Et en Afrique ? une double dépendance 🌍

En Afrique, ces phénomènes sont encore amplifiés par des facteurs locaux. La data mobile coûte cher — chaque mégaoctet compte. Avoir une app de messagerie que tout le monde utilise déjà signifie ne pas gaspiller de data à installer, configurer et tester une alternative que vos contacts n’utiliseront peut-être jamais.

De plus, WhatsApp est devenu bien plus qu’une application de messagerie sur le continent. C’est un outil de commerce (WhatsApp Business compte plus de 764 millions d’utilisateurs dans le monde), un canal d’information, un réseau de solidarité communautaire, et parfois le principal lien avec la diaspora. Quitter WhatsApp en Afrique, ce n’est pas juste changer d’app — c’est risquer de se couper de tout un écosystème social et économique.

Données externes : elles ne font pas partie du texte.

(** It takes effect at most once, and not at all when the key is in use. *)
Lemma does_insert_outcome (mk : X -> R) d r d' : (forall x x', clash (mk x) (mk x') = true) ->
  db_wf d -> retried_does (does_insert mk) d r d' ->
  db_wf d' /\ (r = Ok tt -> inserted mk d d') /\ (d' = d \/ inserted mk d d') /\
  ((exists y, y ∈ tbl d /\ forall x, clash y (mk x) = true) -> d' = d /\ is_Ok r = false).
Proof.
  intros Hc Hd Ho.
  assert (forall now a z, does_insert mk now d a z -> inserted mk d z) as Hi.
  { intros now a z (x & n & [-> _]%insert_Ok_inv). by exists x. }
  assert (forall now now' x a y a' z, does_insert mk now x a y -> ~ does_insert mk now' y a' z) as Honce.
  { intros now now' x a y a' z (u & n & [-> _]%insert_Ok_inv) (v & m & Hv).
    rewrite (insert_clash _ now' _ (mk u) (mk v)) in Hv; [done| |by left|done].
    rewrite tbl_set. apply elem_of_app. right. by left. }
  split; [|split; [|split]].
  - eapply (retried_does_inv db_wf); [|exact Hd|exact Ho]. intros now x a y Hx (u & n & Hy).
    by eapply (insert_wf (fun _ => [mk u])).
  - intros ->. apply (retried_does_once _ _ _ _ Honce) in Ho as [now Ho]. by eapply Hi.
  - apply (retried_does_once _ _ _ _ Honce) in Ho.
    destruct r; [destruct Ho as [now Ho]; right; by eapply Hi|..];
      (destruct Ho as [->|(now & a & Ho)]; [by left|right; by eapply Hi]).
  - intros (y & Hy & Hcy). eapply retried_does_stuck; [|exact Ho]. intros now a z (u & n & Hu).
    by rewrite (insert_clash _ now _ y (mk u)) in Hu; [|done|left|].
Qed.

Est-ce que ça peut changer ? 🔮

L’histoire de la tech montre que les empires, aussi solides soient-ils, ne sont pas éternels. MySpace a cédé la place à Facebook. Nokia a été balayé par l’iPhone. Les disruptions sont possibles, mais elles exigent généralement l’une de ces conditions : un changement technologique radical (comme le passage du téléphone fixe au mobile), une intervention réglementaire forte (comme le Digital Markets Act européen qui oblige l’interopérabilité), ou un effondrement de confiance massif de la plateforme dominante.

Le rachat de Twitter par Elon Musk est un cas d’école intéressant. Malgré une perte de confiance significative, la migration massive ne s’est pas produite. X a perdu environ 33 millions d’utilisateurs et ses revenus ont chuté de 5 milliards à environ 2,5 milliards de dollars. Mais la plateforme reste debout, protégée par les mêmes forces que nous venons de décrire.

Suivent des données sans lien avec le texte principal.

Lemma plain_ParseFloat_epoch t : 0 <= t -> plain_ParseFloat (epoch_text t) = Ok (unix_seconds t).
Proof.
  intros Ht. unfold plain_ParseFloat, epoch_text. rewrite (proj2 (Z.ltb_ge t 0)) by done.
  change ("" +:+ ?s) with s. set (frac := pad 6 (Z.abs t mod 1000000)).
  change ("." +:+ frac) with (String "." frac).
  assert (str_has ":" frac = false) as Hf by (apply pad_colon, Z.mod_pos_bound; lia).
  rewrite pretty_N_app. case_decide as Hz.
  - simpl. rewrite Hf. f_equal. unfold unix_seconds. apply (f_equal Z.of_N) in Hz.
    rewrite N2Z.inj_div, N2Z.inj_abs_N in Hz. rewrite Z.abs_eq in Hz by done. symmetry. exact Hz.
  - rewrite pretty_go_colon. simpl. rewrite Hf, digits_pretty. simpl.
    rewrite N2Z.inj_div, N2Z.inj_abs_N, Z.abs_eq by done. done.
Qed.

Definition plain_strconv : Strconv :=
  {| ParseFloat := plain_ParseFloat;
     ParseFloat_colon := fun s Hs => ex_intro _ _ (f_equal (fun b : bool =>
       if b then Err (EMsg "strconv.ParseFloat: invalid syntax") else digits 0 s) Hs);
     ParseFloat_epoch := fun t Ht => plain_ParseFloat_epoch t (proj1 Ht) |}.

La vraie révolution viendra peut-être de l’interopérabilité — la capacité pour différentes plateformes de communiquer entre elles, comme c’est déjà le cas avec l’email. L’Union Européenne pousse dans cette direction. Le jour où vous pourrez envoyer un message depuis Telegram à un contact WhatsApp sans qu’aucun des deux ne change d’app, les effets de réseau seront considérablement affaiblis. Ce jour-là, la qualité du produit redeviendra le critère de choix principal.

Le mot de la fin ✊🏾

Comprendre ces mécanismes — effet de réseau, loi de Metcalfe, coûts de changement et dépendance au chemin — ne sert pas qu’à briller dans les conversations. C’est une grille de lecture essentielle pour comprendre pourquoi certaines technologies s’imposent, pourquoi d’autres échouent, et surtout pourquoi nos choix numériques sont beaucoup moins libres qu’on ne le croit.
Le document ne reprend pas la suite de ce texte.